The researchers found that childhood threatening behaviors of mothers and fathers were very strongly associated. In other words, participants who reported being threatened more by their mothers tended to also report higher levels of threatening behaviors by their fathers when they were children. Women tended to report somewhat higher perceived helplessness and anxiety compared to males.

Participants scoring higher on perceived helplessness and lower on self-efficacy tended to report more severe anxiety symptoms. Participants identifying as ethnic or racial minorities tended to report more threatening behaviors from both their fathers and mothers. Older participants tended to report greater threatening behaviors by fathers in childhood.

The study found that threatening behaviors from both mothers and fathers were linked to lower self-efficacy and higher perceived helplessness, with a slightly stronger association with maternal behaviors. The authors developed and tested a statistical model suggesting that childhood threatening behaviors from mothers and fathers lead to increased perceived helplessness and lower self-efficacy, subsequently resulting in heightened anxiety symptom severity.
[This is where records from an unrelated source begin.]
(* ===== verification/GroupDemo.v ===== *)
(** * Two relays of one group on the TiDB store, and the witnesses of [Group]

    The first relay has a sender that is down: it delivers nothing and commits
    nothing. The second one, with a publisher committing a third event between
    its statements, delivers the two events of the log and commits position 2. *)
From S2P Require Import Prelude Errors GoLib Event Json Envelope Bound Relay Scenario Notify Leader Lane RelayCfg Sequence SequenceFacts Safety SequenceDelivery TidbDb TidbLog Tidb TidbProps TidbContract TidbDelivery TidbDemo Group.
#[local] Open Scope Z_scope.

Definition down (ctx : cx) (md : option Metadata) (data : option string) : M sess error :=
  mret (Some (New "down")).
Definition make_relay (holder : string) sender : Sequence.Relay sess + err :=
  NewRelay (λ _, ""%string) holder "books" (Some relay_store) (Some sender)
    (relay_capabilities defaultRetentionWindow None) defaultOptions.
Definition no_wait (c : cx) : M sess bool := mret false.

(** A turn in which a third event is published. *)
Definition ev3 : string := "event-0000000003".
Definition publish_third (d : db) : db :=
  match q_insert 30 ev3 JNull (Some "x"%string) Second Second d with inl (d', _) => d' | inr _ => d end.
Definition start (s : sess) : seqst sess := mkSeqst (mkCore s [] freshTracker false false) 0 0 false.
Definition run_with (wait : cx → M sess bool) (rounds : nat) (x : Sequence.Relay sess + err) (s : sess) : seqst sess :=
  match x with inl r => (Run r wait rounds Background (start s)).2 | inr _ => start s end.
Definition run_of : Sequence.Relay sess + err → sess → seqst sess := run_with no_wait 1.
Definition first_run : seqst sess := run_of (make_relay "one" down) demo_run.
Definition busy : sess :=
  mkSess (tables (world (base first_run))) (time demo_run) (link demo_run)
    [mkTurn id Reply 1; mkTurn publish_third Reply 1; mkTurn id Reply 1].
Definition second_run : seqst sess := run_of (make_relay "two" confirm) busy.

Definition demo_delivered : list Message := disposed (trace (base second_run)).
Example demo_group_run :
  disposed (trace (base first_run)) = [] ∧ MsgID <$> demo_delivered = [ev2; ev1] ∧
  offsets (tables (world (base second_run))) !! "books"%string = Some (2, Second + 3) ∧
  r_event <$> messages (tables (world (base second_run))) = [ev1; ev2; ev3].
Proof. by vm_compute. Qed.

(** The accounts follow the first row of the log. *)
Definition demo_group (D : Message → Prop) : account := mkAccount "books" 0 true D (λ r, r = demo_row).
Definition demo_account : account := demo_group (λ m, m ∈ demo_delivered).

Lemma demo_opened D : opened (demo_group D) (tables demo_run).
Proof.
  split_and!; [apply demo_run_ok|apply demo_run_uuids| |].
  - vm_compute. intuition congruence.
  - intros r ->. apply demo_row_in.
Qed.
Lemma demo_detached_lane x r :
  (x = down ∨ x = confirm) → Sender (lane r) = x → Batch (lane r) = None → Poison (lane r) = None →
  detached_lane (lane r).
Proof.
  intros Hx E Hb Hp. split; [rewrite E; by destruct Hx as [->| ->]|by rewrite Hb|by rewrite Hp].
Qed.

(** One run of a relay made here is a step of the group. *)
Lemma demo_step D wait rounds holder sender s d :
  (sender = down ∨ sender = confirm) → (∀ c, detached (wait c)) →
  Forall (λ t, how t = Reply ∧ ∀ d, group_run (demo_group D) d (others t d)) (turns s) →
  Forall D (disposed (trace (base (run_with wait rounds (make_relay holder sender) s)))) →
  group_run (demo_group D) (tables (world (base (run_with wait rounds (make_relay holder sender) s)))) d →
  group_run (demo_group D) (tables s) d.
Proof.
  intros Hsd Hw Ht HD Hgo. unfold run_with in *. destruct (make_relay holder sender) as [r|e] eqn:E; [|done].
  rewrite Forall_forall in Ht.
  destruct (NewRelay_parts _ _ _ _ _ _ _ _ E) as (_&_&_&_&_&_&_&_&_&(sd & [= <-] & Hsend)&Hb&Hp&Hok&_).
  apply (run_relay (demo_group D) r wait rounds Background (start s) (trace (base (Run r wait rounds Background (start s)).2))).
  - by eapply (NewRelay_on_tidb (demo_group D)).
  - done.
  - by eapply demo_detached_lane.
  - done.
  - done.
  - by intros t [-> _]%Ht.
  - by intros t d' [_ ?]%Ht.
  - done.
  - done.
  - done.
Qed.
Lemma demo_turns : Forall (λ t, how t = Reply ∧ ∀ d, group_run demo_account d (others t d)) (turns busy).
Proof.
  repeat constructor; simpl. intros d. unfold publish_third.
  destruct (q_insert _ _ _ _ _ _ d) as [[d' []]|] eqn:E; [|constructor].
  eapply run_step; [by eapply step_publish|done|constructor].
Qed.
Lemma demo_quiet : turns demo_run = [].
Proof. by vm_compute. Qed.
Lemma tables_mkSess d t c ts : tables (mkSess d t c ts) = d.
Proof. done. Qed.
Lemma busy_tables : tables busy = tables (world (base first_run)).
Proof. exact (tables_mkSess _ _ _ _). Qed.
Lemma demo_runs : group_run demo_account (tables demo_run) (tables (world (base second_run))).
Proof.
  pose proof (demo_step (λ m, m ∈ demo_delivered) no_wait 1 "one" down demo_run (tables (world (base second_run)))) as H1.
  pose proof (demo_step (λ m, m ∈ demo_delivered) no_wait 1 "two" confirm busy (tables (world (base second_run)))) as H2.
  fold run_of in H1, H2. fold first_run in H1. fold second_run in H2. rewrite busy_tables in H2.
  fold demo_account in H1, H2.
  apply H1; clear H1.
  - by left.
  - done.
  - rewrite demo_quiet. constructor.
  - by vm_compute; constructor.
  - apply H2; clear H2; [by right|done|apply demo_turns| |constructor].
    apply Forall_forall. intros m Hm. exact Hm.
Qed.

Lemma watermark_delivered_witness : ∃ m, m ∈ demo_delivered ∧ accounts_for m demo_row.
Proof.
  apply (watermark_delivered demo_account (tables demo_run) (tables (world (base second_run))) 2 (Second + 3) demo_row 1);
    [apply demo_opened|apply demo_runs|by vm_compute| |done|vm_compute; intuition congruence].
  apply (list_elem_of_lookup_2 _ 1%nat). by vm_compute.
Defined.
Lemma demo_beyond D : beyond (demo_group D) demo_row.
Proof. intros s Hs. vm_compute in Hs. injection Hs as <-. by vm_compute. Qed.
Lemma no_event_lost_witness :
  (∃ r, r ∈ messages (tables (world (base second_run))) ∧ same_row r demo_row) ∨
  ∃ r s m, same_row r demo_row ∧ r_seq r = Some s ∧ 0 < s ∧ m ∈ demo_delivered ∧ accounts_for m r.
Proof.
  apply (no_event_lost demo_account (tables demo_run) (tables (world (base second_run))) demo_row);
    [apply demo_opened|done|done|apply demo_beyond|apply demo_runs].
Defined.
(** *** The loop of a window *)
Definition loop_log (w : window) (x : window + error) (k : list ev) : Prop :=
  ∃ k1 k2 (done rest : list (Message * string)) tok,
    k = k1 ++ k2 ∧ no_save k1 ∧ tailed tok k2 ∧
    pulled k1 = done ++ rest ∧ disposed k1 = done.*1 ∧
    match x with
    | inl w' => k2 = [] ∧ (wStopped w' = true ∨ rest = []) ∧
        (done = [] ∧ wTok w' = wTok w ∧ wAdvanced w' = wAdvanced w ∨
         wAdvanced w' = true ∧ last done.*2 = Some (wTok w'))
    | inr _ => no_save k2 ∨ last done.*2 = Some tok ∨ (done = [] ∧ wAdvanced w = true ∧ tok = wTok w)
    end.

(** One event disposed of before the rest of the loop. *)
Lemma loop_log_step w w1 x item k0 k :
  no_save k0 → pulled k0 = [item] → disposed k0 = [item.1] →
  wAdvanced w1 = true → wTok w1 = item.2 → loop_log w1 x k → loop_log w x (k0 ++ k).
Proof.
  intros Hn Hp Hd Ha Ht (k1 & k2 & done & rest & tok & -> & Hn1 & Htl & Hp1 & Hd1 & Hx).
  exists (k0 ++ k1), k2, (item :: done), rest, tok.
  split_and!; [by rewrite app_assoc|by apply Forall_app_2|done|by rewrite pulled_app, Hp, Hp1
    |by rewrite disposed_app, Hd, Hd1|].
  assert (Hlast : last (item :: done).*2 = Some (default item.2 (last done.*2))).
  { rewrite fmap_cons, last_cons. by destruct (last done.*2). }
  destruct x as [w'|e].
  - destruct Hx as (-> & Hr & [(-> & Htw & Haw)|(Haw & Hl)]).
    + split_and!; [done|done|]. right. simpl. split; congruence.
    + split_and!; [done|done|]. right. rewrite Hlast, Hl. done.
  - destruct Hx as [?|[Hl|(-> & _ & ->)]]; [by left| |].
    + right. left. rewrite Hlast, Hl. done.
    + right. left. simpl. congruence.
Qed.
(** ** The retry budget *)
Section budget.
Import ParkingLot.
Context `{UrlLib} {W : Type} `{!Amqp W}.
Context (o : receiverOptions).

(** The entries of x-death, and which of them names a queue. *)
Definition entries (death : list goval) : list (list (string * goval)) :=
  omap (λ v, match v with GTable t => Some t | _ => None end) death.
Definition names (q : string) (t : list (string * goval)) : bool :=
  String.eqb (HeaderString (tlookup "queue" t)).1 q.
Definition readable (t : list (string * goval)) (c : Z) : Prop :=
  deathCount (tlookup "count" t) = (c, true).

Lemma deathLoop_named q death m any s pre t post :
  entries death = pre ++ t :: post → Forall (λ t, names q t = false) pre → names q t = true →
  (deathLoop (W := W) o q death m any s).1 =
  (deathCount (tlookup "count" t)).2 && (maxRetries o <=? (deathCount (tlookup "count" t)).1).
Proof.
  intros He Hpre Ht. revert m any pre He Hpre.
  induction death as [|v death IH]; intros m any pre He Hpre; [by destruct pre|].
  destruct v as [| | | | | | | | | | | | | | | | | |l];
    try exact (IH m any pre He Hpre). cbn [deathLoop].
  change (l :: entries death = pre ++ t :: post) in He.
  destruct (deathCount (tlookup "count" l)) as [c ok] eqn:Hc.
  destruct pre as [|t' pre]; simpl in He; injection He as -> He.
  - fold (names q t). rewrite Ht, Hc. by destruct ok.
  - apply Forall_cons in Hpre as [Ht' Hpre]. fold (names q t'). rewrite Ht'. by apply IH with pre.
Qed.
Lemma DecodeString_cons a b s bs :
  DecodeString (String a (String b s)) = Some bs ↔
  ∃ h l r, hexval a = Some h ∧ hexval b = Some l ∧ DecodeString s = Some r ∧ bs = 16 * h + l :: r.
Proof.
  change (DecodeString (String a (String b s))) with
    (match hexval a, hexval b, DecodeString s with
     | Some h, Some l, Some r => Some (16 * h + l :: r)
     | _, _, _ => None
     end).
  destruct (hexval a), (hexval b), (DecodeString s);
    (split; [intros [= <-]; by eauto 7|intros (?&?&?&?&?&?&?); congruence]).
Qed.
Lemma decode_leb s : ∀ bs s' bs', DecodeString s = Some bs → DecodeString s' = Some bs' →
  String.leb (smap lower_byte s) (smap lower_byte s') = lexle bs bs'.
Proof.
  revert s. fix IH 1. intros s bs s' bs' Hs Hs'.
  destruct s as [|a [|b s]]; [injection Hs as <-|done|].
  { simpl. by destruct (smap lower_byte s'). }
  apply DecodeString_cons in Hs as (h & l & r & (Ea & Hh)%hexval_lower & (Eb & Hl)%hexval_lower & Hr & ->).
  destruct s' as [|a' [|b' s']]; [injection Hs' as <-; done|done|].
  apply DecodeString_cons in Hs' as (h' & l' & r' & (Ea' & Hh')%hexval_lower & (Eb' & Hl')%hexval_lower & Hr' & ->).
  specialize (IH s r s' r' Hr Hr'). revert IH. unfold String.leb. simpl.
  rewrite Ea, Ea', Eb, Eb', !hexdigit_compare by done. intros IH.
  destruct (Z.compare_spec h h') as [->|?|?]; [destruct (Z.compare_spec l l') as [->|?|?]|..].
  - rewrite Z.ltb_irrefl, Z.eqb_refl. exact IH.
  - rewrite (proj2 (Z.ltb_lt _ _)) by lia. done.
  - rewrite (proj2 (Z.ltb_ge _ _)), (proj2 (Z.eqb_neq _ _)) by lia. done.
  - rewrite (proj2 (Z.ltb_lt _ _)) by lia. done.
  - rewrite (proj2 (Z.ltb_ge _ _)), (proj2 (Z.eqb_neq _ _)) by lia. done.
Qed.
Lemma DecodeString_bytes s bs : DecodeString s = Some bs → Forall (λ b, 0 <= b < 256) bs.
Proof.
  revert s bs. fix IH 1. intros [|a [|b s]] bs Hs; [by injection Hs as <-|done|].
  apply DecodeString_cons in Hs as (h & l & r & (_ & Hh)%hexval_lower & (_ & Hl)%hexval_lower & Hr & ->).
  constructor; [lia|]. by apply (IH s).
Qed.
(** The in-place check accepts what decoding accepts. *)
Lemma hex_in_place s :
  (len s mod 2 =? 0) && sforall is_hex s = if DecodeString s then true else false.
Proof.
  revert s. fix IH 1. intros [|a [|b s]]; [done|by simpl; destruct (is_hex a)|].
  specialize (IH s). simpl sforall. simpl DecodeString.
  assert (len (String a (String b s)) mod 2 = len s mod 2) as ->.
  { unfold len. simpl String.length. rewrite !Nat2Z.inj_succ.
    replace (Z.succ (Z.succ (Z.of_nat (String.length s)))) with (Z.of_nat (String.length s) + 1 * 2) by lia.
    by rewrite Z_mod_plus_full. }
  unfold is_hex at 1 2. destruct (hexval a), (hexval b), (DecodeString s);
    rewrite ?andb_false_r in *; try done; by rewrite <-?IH.
Qed.

Section contract.
Context `{UrlStruct} `{GoJson} `{MongoDriver}.

(** A refusal or a lost reply is not a duplicate-key error. *)
Definition honest (s : msess) : Prop :=
  Forall (λ t, match mhow t with
               | MReply => True
               | MRefused e | MLost e => IsDuplicateKeyError e = false
               end) (mturns s).
Lemma honest_head s e :
  honest s → mhow <$> head (mturns s) = Some (MLost e) ∨ mhow <$> head (mturns s) = Some (MRefused e) →
  IsDuplicateKeyError e = false.
Proof.
  unfold honest. destruct (mturns s) as [|t ts]; simpl; [by intros _ [|]|].
  intros [Ht _]%Forall_cons [[= E]|[= E]]; by rewrite E in Ht.
Qed.
(* ===== verification/MongoDelivery.v ===== *)
(** * At-least-once delivery on MongoDB

    What the MongoDB store claims of its log of changes: the token a group has
    stored covers only changes that were disposed of ([log_safe]). The store, with
    a driver whose cursors walk the log in order ([ChangeStreams]), is a
    [ChangeLog] for the relay, so a relay of the group keeps the claim, whatever
    others do between its commands. *)
From S2P Require Import Prelude Errors GoLib Event Json Envelope Bound Relay Scenario Notify Leader Lane RelayCfg Stream StreamProps Safety StreamDelivery Mongo MongoProps.
#[local] Open Scope Z_scope.

(** ** The driver's cursors *)

(** The resume token of a change. *)
Definition token_of (raw : rawChange) : option string :=
  match decoded raw with inl ce => Some (ceID ce) | inr _ => rawID raw end.

(** The changes of the collections are those of the others that had a turn. *)
Definition turned (s s' : msess) : Prop :=
  ∃ ts, mturns s = ts ++ mturns s' ∧ colls s' = foldl (λ d t, mothers t d) (colls s) ts.

Section cursors.
Context (open : cx → option string → option Z → M msess (res cursor)).
Definition is_open (cs : cursor) : Prop :=
  ∃ c tok n s s', open c tok n s = (inl cs, s').

(** What the relay relies on of change streams. [served] are the logs a server
    can have, in which no two changes share a token. A resume token has a place in
    the log, which the log's growth does not move, and a change's token lies right
    after it; a cursor opened after a token starts at its place, goes through the
    log change by change, and its own resume token is its position. The errors
    are the driver's. *)
Class ChangeStreams := {
  served : list rawChange → Prop;
  place : list rawChange → string → option nat;
  pos : cursor → gmap nat nat → nat;
  place_grows l l' t n : served l' → l `prefix_of` l' → place l t = Some n → place l' t = Some n;
  place_within l t n : place l t = Some n → (n <= length l)%nat;
  served_decodes l raw e : served l → raw ∈ l → decoded raw = inr e → ordinary e;
  place_change l n raw t : served l → l !! n = Some raw → token_of raw = Some t → place l t = Some (S n);
  open_turned c tok n s : turned s (open c tok n s).2;
  open_at c t n s cs i :
    (open c (Some t) n s).1 = inl cs → place (changes (colls (open c (Some t) n s).2)) t = Some i →
    pos cs (cursors (open c (Some t) n s).2) = i;
  next_turned cs c s : is_open cs → turned s (TryNext cs c s).2;
  next_at cs c s : is_open cs →
    let '(got, s') := TryNext cs c s in
    if got : bool then ∃ raw, Current cs s' = (raw, s') ∧
      changes (colls s') !! pos cs (cursors s) = Some raw ∧ pos cs (cursors s') = S (pos cs (cursors s))
    else pos cs (cursors s') = pos cs (cursors s) ∧
      (∀ er, (csErr cs s').1 = Some er → As asStreamDecode (Some er) = None ∧ (ordinary_cx c → ordinary er));
  err_turned cs s : is_open cs → turned s (csErr cs s).2 ∧ pos cs (cursors (csErr cs s).2) = pos cs (cursors s);
  id_turned cs s : is_open cs → turned s (csID cs s).2 ∧ pos cs (cursors (csID cs s).2) = pos cs (cursors s);
  token_turned cs s : is_open cs → ∀ cs', turned s (ResumeToken cs s).2 ∧
    pos cs' (cursors (ResumeToken cs s).2) = pos cs' (cursors s);
  token_at cs s t : is_open cs → (ResumeToken cs s).1 = Some t →
    place (changes (colls (ResumeToken cs s).2)) t = Some (pos cs (cursors (ResumeToken cs s).2));
  close_turned cs c s : is_open cs → turned s (csClose cs c s).2 }.
End cursors.
#[global] Arguments place {_ _} _ _.
#[global] Arguments pos {_ _} _ _.
#[global] Arguments served {_ _} _.
#[global] Arguments served_decodes {_ _}.
#[global] Arguments place_grows {_ _}.
#[global] Arguments place_within {_ _}.
#[global] Arguments place_change {_ _}.
#[global] Arguments open_turned {_ _}.
#[global] Arguments open_at {_ _}.
#[global] Arguments next_turned {_ _}.
#[global] Arguments next_at {_ _}.
#[global] Arguments err_turned {_ _}.
#[global] Arguments id_turned {_ _}.
#[global] Arguments token_turned {_ _}.
#[global] Arguments token_at {_ _}.
#[global] Arguments close_turned {_ _}.
(* ===== verification/StreamTakeoverDemo.v ===== *)
(** * A takeover of a stream, computed

    The first relay takes the lock, cannot deliver and goes away without a
    release; when its lease has run out another one starts. The witness of
    [StreamTakeover]. *)
From S2P Require Import Prelude Errors GoLib Event Json Envelope Bound Relay Scenario Notify Leader Lane RelayCfg Stream StreamProps Safety StreamDelivery Steady Mongo MongoProps MongoDemo MongoDelivery StreamGroup StreamGroupDemo StreamHealthy StreamHealthyDemo StreamTakeover.
#[local] Open Scope Z_scope.

Definition gone_run : strst msess := run_of (make_relay "one" sender_down) (before behind []).
(** The collections it leaves, an hour later. *)
Definition left_behind : msess :=
  mkMsess (colls (world (base gone_run))) (unixEpoch + 2000 * Second + 3600 * Second)
    (unixEpoch + 2000 * Second + 3600 * Second) [] ∅.
Definition taken_run : strst msess :=
  match make_relay "up" sender_up with
  | inl r => (Run r no_wait 1 Background (start left_behind)).2
  | inr _ => start left_behind
  end.
Definition taken_over (m : Message) : Prop := m ∈ disposed (trace (base taken_run)).
Example str_takeover_demo :
  (holder_id <$> lks (colls left_behind) !! "books" = Some (Some "one") ∧
   holder_id <$> lks (colls (world (base taken_run))) !! "books" = Some (Some "up"))%string ∧
  disposed (trace (base gone_run)) = [] ∧ MsgID <$> disposed (trace (base taken_run)) = ["ev-1"; "ev-3"]%string.
Proof. by vm_compute. Qed.

Lemma behind_served : served (open := log_open) two_changes.
Proof. apply demo_served; [repeat constructor; set_solver|]. apply (bool_decide_unpack _). by vm_compute. Qed.
Lemma behind_opened : opened (open := log_open) (demo_group taken_over) behind.
Proof. split; [exact behind_served|]. eexists. split; [by vm_compute|]. by vm_compute. Qed.
Lemma str_left_behind_runs : group_run (open := log_open) (demo_group taken_over) behind (colls left_behind).
Proof.
  assert (E : gone_run = run_of (make_relay "one" sender_down) (before behind [])) by (unfold gone_run; reflexivity).
  pose proof (stream_step taken_over _ _ _ _ (colls left_behind) _ E) as Hstep. clear E.
  apply Hstep; clear Hstep; [by left|constructor|by vm_compute; constructor|].
  unfold left_behind. cbn [colls]. constructor.
Qed.
Lemma left_behind_log : changes (colls left_behind) = two_changes.
Proof. by vm_compute. Qed.
Lemma left_behind_electable (r : Relay msess) :
  LockName (leader r) = "books"%string → electable r left_behind.
Proof. intros E. right. rewrite E. unfold canTake. apply orb_true_intro. right. by vm_compute. Qed.
Lemma left_behind_position row n :
  offs (colls left_behind) !! "books"%string = Some row → place (open := log_open) (changes (colls left_behind)) (resume_token row) = Some n →
  token_key row = tokenKeyFromString (resume_token row) ∧ (length (changes (colls left_behind)) <= n + 1 * Z.to_nat 100)%nat.
Proof.
  rewrite left_behind_log. intros Hrow _. split; [|unfold two_changes; simpl; lia]. revert Hrow.
  assert ((λ x, bool_decide (token_key x = tokenKeyFromString (resume_token x))) <$>
    offs (colls left_behind) !! "books"%string = Some true) as E by (by vm_compute).
  intros Hrow. rewrite Hrow in E. injection E as E. exact (bool_decide_eq_true_1 _ E).
Qed.

Lemma every_change_delivered_witness :
  accounted (demo_group taken_over) c1 ∧ accounted (demo_group taken_over) c3.
Proof.
  pose proof caught_relay as Hp. destruct (make_relay "up" sender_up) as [r|e] eqn:E; [|discriminate Hp].
  unfold pace in Hp. injection Hp as Eb Elk.
  destruct (demo_relay_fits taken_over "up" sender_up r (or_intror eq_refl) E) as (Hon & _ & Hdl).
  unfold make_relay in E.
  pose proof (NewRelay_built _ _ _ _ _ _ _ _ E) as (_ & _ & _ & _ & (sd & [= <-] & Hsend) & Hbat & _).
  enough (Hall : ∀ j raw, (0 <= j)%nat → changes (colls left_behind) !! j = Some raw →
    accounted (demo_group taken_over) raw).
  { rewrite left_behind_log in Hall. split; [exact (Hall 0%nat c1 (le_n 0) eq_refl)|exact (Hall 1%nat c3 (le_S _ _ (le_n 0)) eq_refl)]. }
  apply (every_change_delivered (open := log_open) demo_libs (demo_group taken_over) "up" (Some sender_up) (newConfig []) demo_options r no_wait 0
    (start left_behind) (trace (base taken_run)) behind).
  - exact behind_opened.
  - exact str_left_behind_runs.
  - exact E.
  - exact (om_poison _ _ Hon).
  - by apply sender_up_confirming.
  - exact Hdl.
  - by intros c w.
  - exact (eq_ind_r _ two_keyed left_behind_log).
  - exact (eq_ind_r _ two_deliverable left_behind_log).
  - exact eq_refl.
  - by apply left_behind_electable.
  - by split.
  - rewrite Eb. exact left_behind_position.
  - unfold taken_run, make_relay. rewrite E. reflexivity.
  - apply Forall_forall. intros m Hm. exact Hm.
Defined.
The analysis indicated that only maternal, not paternal, threatening behaviors were connected with these factors as proposed in the model.

“Results indicated that greater childhood exposure to maternal threatening behaviors was indirectly associated with anxiety symptom severity through greater perceived helplessness and poorer self‐efficacy,” the study authors wrote. “In contrast, childhood exposure to paternal threatening behaviors was neither directly nor indirectly associated with anxiety severity. These findings underscore the long‐lasting effects of childhood experiences on emerging adults’ anxiety symptoms, as well as perceived stress as a potentially useful treatment target for emerging adults who struggle with anxiety.”

The study sheds light on the links between childhood experiences and anxiety in adulthood. However, it should be noted that childhood experiences in this study were only assessed based on reported memories of participants who were adults. Additionally, given the strong association between maternal and paternal threatening behaviors, it remains unclear whether the conclusion about the absence of the indirect link between paternal threatening behavior and anxiety is real or just a statistical artifact caused by the strong association between maternal and paternal threatening behaviors. The model itself essentially shows that paternal threatening behavior is linked with anxiety, perceived helplessness and self-efficacy via maternal threatening behaviors.

Finally, although the authors tested a statistical model implying causal links, the study design does not allow any cause-and-effect inferences to be made. Just as it is possible that childhood threatening behaviors influence later anxiety, it is also possible that more anxious individuals tend to recall the same parental behaviors as more threatening than less anxious individuals.

The study, “Childhood exposure to parental threatening behaviors and anxiety in emerging adulthood: Indirect effects of perceived stress”, was authored by Erika S. Trent, Andres G. Viana, Elizabeth M. Raines, Haley E. Conroy Busch, Karina Silva, Eric A. Storch, and Michael J. Zvolensky.